She wasn't sure what made her come back. Leaving when Spike did had seemed like the right decision at the time. She was Faye Valentine. She didn't need anyone or anything. If that damned fool wanted to go out and get himself killed for some broad, what did she care? She walked out of the Bebop that day, intent on leaving and never coming back. She didn't need anyone. She could collect bounties just fine all on her own.
A week after walking away, Faye Valentine found herself staring at the Bebop across a loaded dock on Ganymede. She walked towards it, her body slowly shifting from a steady walk into a run. Jet didn't even seem surprised to look up and see her standing above him, hands pressed against her ribs as she panted for breath. He only murmured in that gravelly tone of his, "You'd be able to run without heaving like a dog if you quit smoking," before snuffing out his own smoke and ducking back into the ship.
Faye didn't know what made her follow. The Bebop was the same and yet... not. Without Ed and her damned dog, it was a hell of a lot quieter. That was for sure. Without Spike... Faye didn't want to think about that. Jet didn't talk much. He spent a lot of time with his plants and Faye spent a lot of time smoking cigarettes and staring at the stars. They went after enough minor bounties to keep them in cigarettes, food, and the occasional bottle of booze that Jet would slip back into his quarters with. Faye knew better to bug him on his drinking nights. She didn't bug him much at all anymore.

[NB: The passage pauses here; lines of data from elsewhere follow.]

(** * GLOVE: shader entry points of the GL context (contextShader.cpp)

    A shallow embedding of the entry points of [Context] that resolve,
    delete, compile and query shaders, and of the compiler binding.  The
    context is a record that is passed in and handed back by every entry
    point; a pointer to a shader is the key of the shader in the resource
    manager's shader array; the memory behind a caller's [char *] is a
    function from offsets to bytes; a caller's [GLsizei *] that may be
    null is an optional slot ([None] is the null pointer), one that is
    dereferenced unchecked is the content of the slot.  ShaderBinary,
    which is not implemented, is not part of the development. *)

From Stdlib Require Import ZArith NArith List Lia Bool Strings.Byte.
From stdpp Require Import base decidable option functions gmap sets list.

Open Scope Z_scope.

(** ** GL scalar types and enumerants *)

Definition GLenum := Z.
Definition GLint := Z.
Definition GLsizei := Z.
Definition GLuint := N.
Bind Scope N_scope with GLuint.

(** Values of GLES2/gl2.h. *)
Definition GL_FALSE : GLint := 0.
Definition GL_TRUE : GLint := 1.
Definition GL_INVALID_ENUM : GLenum := 0x0500.
Definition GL_INVALID_VALUE : GLenum := 0x0501.
Definition GL_INVALID_OPERATION : GLenum := 0x0502.
Definition GL_FRAGMENT_SHADER : GLenum := 0x8B30.
Definition GL_VERTEX_SHADER : GLenum := 0x8B31.
Definition GL_SHADER_TYPE : GLenum := 0x8B4F.
Definition GL_DELETE_STATUS : GLenum := 0x8B80.
Definition GL_COMPILE_STATUS : GLenum := 0x8B81.
Definition GL_INFO_LOG_LENGTH : GLenum := 0x8B84.
Definition GL_SHADER_SOURCE_LENGTH : GLenum := 0x8B88.
Definition GL_LOW_FLOAT : GLenum := 0x8DF0.
Definition GL_MEDIUM_FLOAT : GLenum := 0x8DF1.
Definition GL_HIGH_FLOAT : GLenum := 0x8DF2.
Definition GL_LOW_INT : GLenum := 0x8DF3.
Definition GL_MEDIUM_INT : GLenum := 0x8DF4.
Definition GL_HIGH_INT : GLenum := 0x8DF5.

(** ** Caller memory *)

(** The bytes behind a [char *], indexed by offset from the pointer. *)
Abbreviation CharBuf := (Z → byte).

(** [memcpy_at dst off src] stores the bytes of [src] at offsets
    [off], [off + 1], ... of [dst]. *)
Fixpoint memcpy_at (dst : CharBuf) (off : Z) (src : list byte) : CharBuf :=
  match src with
  | [] => dst
  | b :: rest => memcpy_at (<[off := b]> dst) (off + 1) rest
  end.

(** [memcpy(dst, src, n)]: the first [n] bytes of the array [src]. *)
Definition memcpy (dst : CharBuf) (src : list byte) (n : Z) : CharBuf :=
  memcpy_at dst 0 (take (Z.to_nat n) src).

(** The first [n] bytes behind the pointer, for display. *)
Definition peek (buf : CharBuf) (n : nat) : list byte :=
  map (λ i, buf (Z.of_nat i)) (seq 0 n).

(** ** Shader objects *)

Inductive shader_type_t := SHADER_TYPE_VERTEX | SHADER_TYPE_FRAGMENT.

(** Address of a compiler instance. *)
Definition CompilerPtr := nat.

(** Modelled from the spec: class Shader (shader.h, shader.cpp) is not
    among the sources; its attributes are those of the spec's data model.
    [refCount] is the number of programs that hold the shader attached. *)
Record Shader := mkShader {
  shaderKind : shader_type_t;
  sourceText : option (list byte);
  infoLog : option (list byte);
  isCompiled : bool;
  markedForDeletion : bool;
  refCount : nat;
  compilerRef : option CompilerPtr
}.

(** Modelled from the spec: class ShaderProgram; only its compiler
    reference matters to the shader entry points. *)
Record ShaderProgram := mkShaderProgram {
  programCompilerRef : option CompilerPtr
}.

(** A C string: the characters followed by the terminator. *)
Definition c_str (s : list byte) : list byte := s ++ [Byte.x00].

(** Modelled from the spec: the accessors of Shader, which the entry
    points call.  Lengths include the terminator and are taken to fit a
    GLint; FreeForDeletion is "marked for deletion and attached to no
    program". *)
Definition HasSource (s : Shader) : bool := bool_decide (is_Some (sourceText s)).
Definition IsCompiled (s : Shader) : bool := isCompiled s.
Definition GetMarkForDeletion (s : Shader) : bool := markedForDeletion s.
Definition GetShaderType (s : Shader) : shader_type_t := shaderKind s.
Definition GetInfoLog (s : Shader) : option (list byte) := c_str <$> infoLog s.
Definition Shader_GetShaderSource (s : Shader) : option (list byte) := c_str <$> sourceText s.
Definition GetInfoLogLength (s : Shader) : GLint :=
  match infoLog s with Some l => Z.of_nat (length l) + 1 | None => 0 end.
Definition GetShaderSourceLength (s : Shader) : GLint :=
  match sourceText s with Some l => Z.of_nat (length l) + 1 | None => 0 end.
Definition FreeForDeletion (s : Shader) : bool :=
  markedForDeletion s && Nat.eqb (refCount s) 0.

Definition SetMarkForDeletion (b : bool) (s : Shader) : Shader :=
  mkShader (shaderKind s) (sourceText s) (infoLog s) (isCompiled s) b
           (refCount s) (compilerRef s).
Definition SetShaderCompiler (c : option CompilerPtr) (s : Shader) : Shader :=
  mkShader (shaderKind s) (sourceText s) (infoLog s) (isCompiled s)
           (markedForDeletion s) (refCount s) c.
(** Modelled from the spec: Shader::CompileShader, given the back end
    [compile]: nothing happens without a compiler or without source text;
    otherwise the back end runs on the source text, and its info log and
    success flag are stored. *)
Definition Shader_CompileShader
    (compile : shader_type_t → list byte → bool * list byte) (s : Shader) : Shader :=
  match compilerRef s, sourceText s with
  | Some _, Some src =>
      let '(ok, log) := compile (shaderKind s) src in
      mkShader (shaderKind s) (sourceText s) (Some log) ok
               (markedForDeletion s) (refCount s) (compilerRef s)
  | _, _ => s
  end.
Definition SetProgramShaderCompiler (c : option CompilerPtr) (p : ShaderProgram)
  : ShaderProgram := mkShaderProgram c.

(** ** Resource manager *)

Inductive shadingNamespaceType_t := SHADER_ID | SHADER_PROGRAM_ID.

Global Instance shadingNamespaceType_eq_dec : EqDecision shadingNamespaceType_t.
Proof. solve_decision. Defined.

Record ShadingNamespace_t := mkShadingNamespace {
  type : shadingNamespaceType_t;
  arrayIndex : GLuint
}.

(** Modelled from the spec: class ResourceManager (resourceManager.h) is
    not among the sources.  The shading-object pool maps a handle to its
    namespace entry, the two object arrays map a storage index to the
    object stored there, and the purge list is the set of shaders that are
    marked for deletion and still referenced. *)
Record ResourceManager := mkResourceManager {
  mShaderArray : gmap GLuint Shader;
  mShaderProgramArray : gmap GLuint ShaderProgram;
  mShadingObjectPool : gmap GLuint ShadingNamespace_t;
  mShadingObjectCount : GLuint;
  mPurgeListShader : gset GLuint
}.

Definition GetShadingObjectCount (rm : ResourceManager) : GLuint :=
  mShadingObjectCount rm.
Definition ShadingObjectExists (h : GLuint) (rm : ResourceManager) : bool :=
  bool_decide (is_Some (mShadingObjectPool rm !! h)).
Definition GetShadingObject (h : GLuint) (rm : ResourceManager)
  : option ShadingNamespace_t := mShadingObjectPool rm !! h.
(** A [Shader *] is the key of the shader in the shader array; the null
    pointer is [None]. *)
Definition GetShader (i : GLuint) (rm : ResourceManager) : option GLuint :=
  if bool_decide (is_Some (mShaderArray rm !! i)) then Some i else None.
Definition EraseShadingObject (h : GLuint) (rm : ResourceManager) : ResourceManager :=
  mkResourceManager (mShaderArray rm) (mShaderProgramArray rm)
    (delete h (mShadingObjectPool rm)) (mShadingObjectCount rm)
    (mPurgeListShader rm).
Definition DeallocateShader (p : GLuint) (rm : ResourceManager) : ResourceManager :=
  mkResourceManager (delete p (mShaderArray rm)) (mShaderProgramArray rm)
    (mShadingObjectPool rm) (mShadingObjectCount rm) (mPurgeListShader rm).
Definition AddToPurgeList (p : GLuint) (rm : ResourceManager) : ResourceManager :=
  mkResourceManager (mShaderArray rm) (mShaderProgramArray rm)
    (mShadingObjectPool rm) (mShadingObjectCount rm)
    ({[p]} ∪ mPurgeListShader rm).
(** A method call through a [Shader *]. *)
Definition updShader (f : Shader → Shader) (p : GLuint) (rm : ResourceManager)
  : ResourceManager :=
  mkResourceManager (alter f p (mShaderArray rm)) (mShaderProgramArray rm)
    (mShadingObjectPool rm) (mShadingObjectCount rm) (mPurgeListShader rm).
(** Modelled from the spec: ResourceManager::IsShadingObject, "true iff
    handle resolves with kind SHADER"; zero never resolves, and an entry
    whose storage index is 0 is invalid. *)
Definition IsShadingObject (h : GLuint) (t : shadingNamespaceType_t)
    (rm : ResourceManager) : bool :=
  match mShadingObjectPool rm !! h with
  | Some e =>
      negb (N.eqb h 0) && N.ltb h (mShadingObjectCount rm)
      && negb (N.eqb (arrayIndex e) 0) && bool_decide (type e = t)
  | None => false
  end.

(** ** The context *)

(** The two floating-point expressions of GetShaderPrecisionFormat,
    [floor(log2(abs(numeric_limits<float>::max())))] and
    [floor(-log2(numeric_limits<float>::epsilon()))], each cast to GLint.
    The C++ library evaluates them in floating point; their values are
    taken as given. *)
Class FloatLimits := {
  float_max_log2 : GLint;
  float_epsilon_log2 : GLint
}.

(** [std::numeric_limits<T>::max()] of a signed integer type of [bits]
    bits, and [floor(log2(abs(max)))] of it. *)
Definition numeric_limits_max (bits : Z) : Z := 2 ^ (bits - 1) - 1.
Definition int_max_log2 (bits : Z) : GLint := Z.log2 (Z.abs (numeric_limits_max bits)).

(** The collaborators that the shader entry points call but that are
    designed elsewhere: the rendering-submission side (write framebuffer,
    command buffers), which is only asked whether a draw is under way and
    flushed, and the compiler back end, from shader kind and source text
    to success flag and info log. *)
Class Backend := {
  VkState : Type;
  IsInDrawState : VkState → bool;
  Flush : VkState → VkState;
  glslang : shader_type_t → list byte → bool * list byte
}.

Section ContextShader.

Context {backend : Backend}.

A month after her return, a month of uneasy silences and half-hearted work, Ed put through a signal to the ship. They didn't talk about it much, but landed on Earth and picked Ed up from the orphanage. In typical Ed fashion, she didn't explain how she ended up back in the orphanage or where her father was. Neither Jet nor Faye pressed too hard for answers. Instead, things seemed to fall back into the same patterns they had formed before. Except for the hole in their tidy little quartet that everyone thought about and no one would speak of.
Faye lifted herself off the chair and padded through the ship to Jet's room. He sat on a stool, hunched over a tiny tree and snipping a tiny piece. She leaned in the doorway to watch. After snipping, he'd ease back, frown at the bonsai tree, and then snip something else. She wondered if he knew how ridiculous he looked with those tiny scissors in his huge hands. Once, she might have said as much. Now, without knowing where she stood, Faye wasn't sure what was over the line and what was not.
"She deserves some sort of life, Faye. Something more than what she's had." Jet's voice startled Faye and she flinched a little. He kept snipping at his plant as he spoke, "I've screwed up a lot of things in my life. I'm done screwing up. You and me... well, we ain't anyone's picture of a perfect family, but we're all she's got. For some reason, she likes you. You're about as warm as an ice cube, but she likes you."
"Thanks for the compliment." Faye tried to sound sarcastic, but knew she was failing miserably at it.
Jet set the scissors aside and placed the plant back on the shelf. He stood and faced her, staring for just a minute before moving for the door and making as if to squeeze past her. Faye shrunk away when he drew near and averted her eyes. Jet stopped in the doorway, standing only inches away. "If you're gonna take off again, do it now. Before any of us can get used to this. I'm tired of my friends running out on me."
Faye looked up. Jet's expression was grim and there was the faintest look of resigned sadness in his eyes. "I'm not going anywhere, Jet."
"Good." Jet nodded and moved away, ambling down the hall as he muttered, "Gotta make some food. I bet the kid is getting hungry."
Faye leaned back against the wall and watched Jet walk away. She wasn't sure what he wanted from her. She was no motherly type. Not by a long shot. Once she had humored herself with playing big sister to Ed, but it was just a diversion between schemes. Maybe now she could play the role for real. Discovering her family home destroyed, discovering the life she had once nothing but dust between her fingers, losing Spike... it was enough to make a girl crave a little stability.
Stability? Ha. As if there ever really was such a thing. But what could it hurt to stick around for a little bit? She had nothing better to do, nowhere else to go. Besides, Ed could be really cute when she wasn't being annoying as hell. What could it hurt to stay? Just temporarily, of course.
Everything was temporary. Even family.